• **WORK INSTRUCTIONS**
Copy, word for word, the lines of the entries below between the one with "f (mret a)." and the one with "Proof. intros Hg", inclusive, and leave out everything else.

• **PROVIDED ENTRIES**
Lemma FillViewportState_filled : well_filled FillViewportState.
Proof. unfold FillViewportState, fill_viewport, fill_scissor. filled. Qed.

Lemma FillRasterizerState_filled : well_filled FillRasterizerState.
Proof. unfold FillRasterizerState, fill_polygon_mode, fill_su_cntl. filled. Qed.

Lemma FillDepthState_filled uninitialized : well_filled (FillDepthState uninitialized).
Proof. unfold FillDepthState, fill_depth, fill_stencil, both_faces. filled. Qed.

Lemma FillColorBlendState_filled : well_filled FillColorBlendState.
Proof. unfold FillColorBlendState, fill_render_target, fill_blend_constants. filled. Qed.

Lemma FillHardwareSpecificStates_filled : well_filled FillHardwareSpecificStates.
Proof. unfold FillHardwareSpecificStates, fill_lrz, fill_bins, fill_helper_lanes, fill_ubwc, fill_depth_ubwc. filled. Qed.

Hint Resolve FillViewportState_filled FillRasterizerState_filled FillDepthState_filled FillColorBlendState_filled
  FillHardwareSpecificStates_filled : filling.

Lemma FillDraw_filled uninitialized : well_filled (FillDrawEventStateInfo uninitialized).
Proof.
  unfold FillDrawEventStateInfo, FillInputAssemblyState, FillTessellationState, FillMultisamplingState. filled.
Qed.
End Filled.

#[export] Hint Resolve FillResolveOrClear_filled FillResolve_filled FillDraw_filled : filling.

(** ** What a field is set to

    The row that the writes make. *)
Definition write_row (row : Row) (w : FieldWrite) : Row := let '(f, i, value) := w in <[(f, i) := value]> row.
Definition row_of (l : list FieldWrite) : Row := foldl write_row ∅ l.

Definition avoids {A} (f : EventField) (m : Filling A) : Prop := forall t a l, m t = Done (a, l) -> Forall (fun w => w.1.1 <> f) l.

(** If [m] gives writes from [t], they leave [o] in the element. *)
Definition leaves {A} (t : EmulateStateTracker) (f : EventField) (i : nat) (o : option (list byte)) (m : Filling A) : Prop :=
  forall a l, m t = Done (a, l) -> row_of l !! (f, i) = o.

(** The value of a register in the current pass, if it is set. *)
Definition register_now (offset : Z) (t : EmulateStateTracker) : option Z :=
  match IsRegSet_current offset t, GetRegValue_current offset t with Done true, Done value => Some value | _, _ => None end.

Section Leaves.
Context (f : EventField).

Lemma write_rows_avoid i l : forall r, Forall (fun w => w.1.1 <> f) l -> foldl write_row r l !! (f, i) = r !! (f, i).
Proof.
  induction l as [|[[g j] v] l IH]; intros r Ha; [done|]. apply Forall_cons in Ha as [Hg Hl]. cbn in *. rewrite IH by done.
  apply lookup_insert_ne. by intros [= ? _].
Qed.

Lemma write_rows_same i l : forall r r' : Row, r !! (f, i) = r' !! (f, i) -> foldl write_row r l !! (f, i) = foldl write_row r' l !! (f, i).
Proof.
  induction l as [|[[g j] v] l IH]; intros r r' E; [done|]. apply IH. cbn.
  destruct (decide ((g, j) = (f, i))) as [->|]; [by rewrite !lookup_insert_eq|by rewrite !lookup_insert_ne].
Qed.

Lemma avoids_ret {A} (a : A) : avoids f (mret a).
Proof. intros t a' l [= _ <-]. constructor. Qed.

Lemma avoids_asks {A} (g : EmulateStateTracker -> outcome A) : avoids f (asks g).
Proof. intros t a l. unfold asks. destruct (g t); [|done|done]. intros [= _ <-]. constructor. Qed.

Lemma avoids_set_at g i value : g <> f -> avoids f (set_at g i value).
Proof. intros Hg t a l [= _ <-]. by repeat constructor. Qed.

Lemma avoids_bind {A B} (m : Filling A) (k : A -> Filling B) : avoids f m -> (forall a, avoids f (k a)) -> avoids f (m ≫= k).
Proof.
  intros Hm Hk t b l. unfold mbind, Filling_bind. destruct (m t) as [[a l1]| |] eqn:E1; [|done|done]. cbn [mbind outcome_bind].
  destruct (k a t) as [[b' l2]| |] eqn:E2; [|done|done]. intros [= _ <-]. apply Forall_app_2; [by eapply Hm|by eapply Hk].
Qed.

Lemma avoids_if_set offset k : (forall value, avoids f (k value)) -> avoids f (if_set offset k).
Proof.
  intros Hk. apply avoids_bind; [apply avoids_asks|]. intros []; [|apply avoids_ret]. apply avoids_bind; [apply avoids_asks|done].
Qed.

Lemma avoids_while_set n start stride body : (forall i offset, avoids f (body i offset)) ->
  forall id, avoids f (while_set n id start stride body).
Proof.
  intros Hb. induction n as [|n IH]; intros id; cbn [while_set]; [apply avoids_ret|]. apply avoids_bind; [apply avoids_asks|].
  intros []; [|apply avoids_ret]. by apply avoids_bind.
Qed.

Context (t : EmulateStateTracker) (i : nat).

Lemma leaves_first {A B} o (m : Filling A) (k : A -> Filling B) : leaves t f i o m -> (forall a, avoids f (k a)) -> leaves t f i o (m ≫= k).
Proof.
  intros Hm Hk b l. unfold mbind, Filling_bind. destruct (m t) as [[a l1]| |] eqn:E1; [|done|done]. cbn [mbind outcome_bind].
  destruct (k a t) as [[b' l2]| |] eqn:E2; [|done|done]. intros [= _ <-]. unfold row_of. rewrite foldl_app, write_rows_avoid by by eapply Hk.
  by eapply Hm.
Qed.

Lemma leaves_second {A B} o (m : Filling A) (k : A -> Filling B) : avoids f m -> (forall a, leaves t f i o (k a)) -> leaves t f i o (m ≫= k).
Proof.
  intros Hm Hk b l. unfold mbind, Filling_bind. destruct (m t) as [[a l1]| |] eqn:E1; [|done|done]. cbn [mbind outcome_bind].
  destruct (k a t) as [[b' l2]| |] eqn:E2; [|done|done]. intros [= _ <-]. unfold row_of. rewrite foldl_app.
  rewrite (write_rows_same _ _ _ ∅); [by eapply Hk|]. by rewrite write_rows_avoid by by eapply Hm.
Qed.

Lemma leaves_set_at value : leaves t f i (Some value) (set_at f i value).
Proof. intros a l [= _ <-]. unfold row_of. cbn. apply lookup_insert_eq. Qed.

Lemma leaves_if_set offset k g : (forall value, leaves t f i (Some (g value)) (k value)) ->
  leaves t f i (g <$> register_now offset t) (if_set offset k).
Proof.
  intros Hk a l. unfold if_set, mbind, Filling_bind, asks, register_now. destruct (IsRegSet_current offset t) as [[]| |]; cbn; try done.
  - destruct (GetRegValue_current offset t) as [value| |]; cbn; try done. destruct (k value t) as [[a' l']| |] eqn:E; [|done|done].
    intros [= _ <-]. by eapply Hk.
  - by intros [= _ <-].
Qed.
End Leaves.

(** Through a function that fills. *)
Ltac avoid :=
  repeat lazymatch goal with
  | |- avoids _ (mret _) => apply avoids_ret
  | |- avoids _ (asks _) => apply avoids_asks
  | |- avoids _ (read_register _) => apply avoids_asks
  | |- avoids _ (set _ _) => apply avoids_set_at; discriminate
  | |- avoids _ (set_at _ _ _) => apply avoids_set_at; discriminate
  | |- avoids _ (if_set _ _) => apply avoids_if_set; intros ?
  | |- avoids _ (while_set _ _ _ _ _) => apply avoids_while_set; intros ? ?
  | |- avoids _ (mbind _ _) => apply avoids_bind; [|intros ?]
  | |- avoids _ (if ?b then _ else _) => destruct b
  | |- avoids _ (match ?x with _ => _ end) => destruct x
  | |- avoids _ (let _ := _ in _) => cbv zeta
  end.

Ltac leave :=
  lazymatch goal with
  | |- leaves _ ?f _ _ (set ?f _) => apply leaves_set_at
  | |- leaves _ _ _ _ (if_set _ _) => apply leaves_if_set; intros ?; leave
  | |- leaves _ _ _ _ (mbind _ _) =>
      first [apply leaves_first; [leave|intros ?; solve [avoid]] | apply leaves_second; [solve [avoid]|intros ?; leave]]
  | |- leaves _ _ _ _ (let _ := _ in _) => cbv zeta; leave
  end.

Section DrawFields.
Context `{Pm4Info} `{GpuVariants}.

(** A field that has the value of a part of one register. *)
Record RegisterField := mkRegisterField {
  df_field : EventField;
  df_register : string;
  df_value : Z -> list byte
}.

Definition word_of (name : string) (value : Z) : list byte := u32_value (bitfield name value).
Definition half_of (name : string) (value : Z) : list byte := u16_value (bitfield name value).
Definition flag_of_register (name : string) (value : Z) : list byte := bool_value (flag name value).
Definition one_bit_of (name : string) (value : Z) : list byte := bool_value (is_one name value).
Definition not_one_bit_of (name : string) (value : Z) : list byte := bool_value (negb (is_one name value)).

(** The specification of a draw's state, as a table. *)
Definition draw_fields : list RegisterField :=
  [ mkRegisterField PrimRestartEnabled "PC_CNTL" (one_bit_of "VPC_PC_CNTL.bitfields.PRIMITIVE_RESTART");
    mkRegisterField PatchControlPoints "PC_HS_PARAM_1" (word_of "PC_HS_PARAM_1.bitfields.SIZE");
    mkRegisterField DepthClampEnabled "GRAS_CL_CNTL" (not_one_bit_of "GRAS_CL_CNTL.bitfields.Z_CLAMP_ENABLE");
    mkRegisterField RasterizerDiscardEnabled "VPC_RAST_STREAM_CNTL" (one_bit_of "VPC_RAST_STREAM_CNTL.bitfields.DISCARD");
    mkRegisterField CullMode "GRAS_SU_CNTL" (fun value =>
      u32_value (Z.lor (if flag "GRAS_SU_CNTL.bitfields.CULL_FRONT" value then 1 else 0)
                       (if flag "GRAS_SU_CNTL.bitfields.CULL_BACK" value then 2 else 0)));
    mkRegisterField FrontFace "GRAS_SU_CNTL" (fun value =>
      u32_value (if bitfield "GRAS_SU_CNTL.bitfields.FRONT_CW" value =? 0 then 0 else 1));
    mkRegisterField DepthBiasEnabled "GRAS_SU_CNTL" (one_bit_of "GRAS_SU_CNTL.bitfields.POLY_OFFSET");
    mkRegisterField LineWidth "GRAS_SU_CNTL" (fun value =>
      u32_value (float_mul (float_of_uint (bitfield "GRAS_SU_CNTL.bitfields.LINEHALFWIDTH" value)) two));
    mkRegisterField DepthBiasConstantFactor "GRAS_SU_POLY_OFFSET_OFFSET" u32_value;
    mkRegisterField DepthBiasClamp "GRAS_SU_POLY_OFFSET_OFFSET_CLAMP" u32_value;
    mkRegisterField DepthBiasSlopeFactor "GRAS_SU_POLY_OFFSET_SCALE" u32_value;
    mkRegisterField RasterizationSamples "GRAS_SC_RAS_MSAA_CNTL" (fun value =>
      u32_value (wrap 32 (Z.shiftl 1 (bitfield "GRAS_SC_RAS_MSAA_CNTL.bitfields.SAMPLES" value))));
    mkRegisterField AlphaToCoverageEnabled "RB_BLEND_CNTL" (not_one_bit_of "RB_BLEND_CNTL.bitfields.ALPHA_TO_COVERAGE");
    mkRegisterField DepthTestEnabled "RB_DEPTH_CNTL" (flag_of_register "RB_DEPTH_CNTL.bitfields.Z_TEST_ENABLE");
    mkRegisterField DepthWriteEnabled "RB_DEPTH_CNTL" (flag_of_register "RB_DEPTH_CNTL.bitfields.Z_WRITE_ENABLE");
    mkRegisterField DepthCompareOp "RB_DEPTH_CNTL" (word_of "RB_DEPTH_CNTL.bitfields.ZFUNC");
    mkRegisterField DepthBoundsTestEnabled "RB_DEPTH_CNTL" (one_bit_of "RB_DEPTH_CNTL.bitfields.Z_BOUNDS_ENABLE");
    mkRegisterField StencilTestEnabled "RB_STENCIL_CNTL" (one_bit_of "RB_STENCIL_CNTL.bitfields.STENCIL_ENABLE");
    mkRegisterField LRZEnabled "GRAS_LRZ_CNTL" (flag_of_register "GRAS_LRZ_CNTL.bitfields.ENABLE");
    mkRegisterField ZTestMode "GRAS_SU_DEPTH_PLANE_CNTL" (word_of "GRAS_SU_DEPTH_PLANE_CNTL.bitfields.Z_MODE");
    mkRegisterField RenderMode "GRAS_SC_BIN_CNTL" (word_of "GRAS_SC_BIN_CNTL.bitfields.RENDER_MODE");
    mkRegisterField WindowScissorTLX "GRAS_SC_WINDOW_SCISSOR_TL" (half_of "GRAS_SC_WINDOW_SCISSOR_TL.bitfields.X");
    mkRegisterField WindowScissorTLY "GRAS_SC_WINDOW_SCISSOR_TL" (half_of "GRAS_SC_WINDOW_SCISSOR_TL.bitfields.Y");
    mkRegisterField WindowScissorBRX "GRAS_SC_WINDOW_SCISSOR_BR" (half_of "GRAS_SC_WINDOW_SCISSOR_BR.bitfields.X");
    mkRegisterField WindowScissorBRY "GRAS_SC_WINDOW_SCISSOR_BR" (half_of "GRAS_SC_WINDOW_SCISSOR_BR.bitfields.Y");
    mkRegisterField ThreadSize "SP_PS_CNTL_0" (word_of "SP_PS_CNTL_0.bitfields.THREADSIZE");
    mkRegisterField EnableAllHelperLanes "SP_PS_CNTL_0" (flag_of_register "SP_PS_CNTL_0.bitfields.LODPIXMASK");
    mkRegisterField EnablePartialHelperLanes "SP_PS_CNTL_0" (flag_of_register "SP_PS_CNTL_0.bitfields.PIXLODENABLE") ].

(** [m] leaves in a field what the table says. *)
Definition shows (m : Filling ()) (df : RegisterField) : Prop := forall t,
  leaves t (df_field df) 0 (df_value df <$> register_now (GetRegOffsetByName (df_register df)) t) m.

• **ANSWER TO THIS PROBLEM**
Lemma avoids_ret {A} (a : A) : avoids f (mret a).
Proof. intros t a' l [= _ <-]. constructor. Qed.

Lemma avoids_asks {A} (g : EmulateStateTracker -> outcome A) : avoids f (asks g).
Proof. intros t a l. unfold asks. destruct (g t); [|done|done]. intros [= _ <-]. constructor. Qed.

Lemma avoids_set_at g i value : g <> f -> avoids f (set_at g i value).
Proof. intros Hg t a l [= _ <-]. by repeat constructor. Qed.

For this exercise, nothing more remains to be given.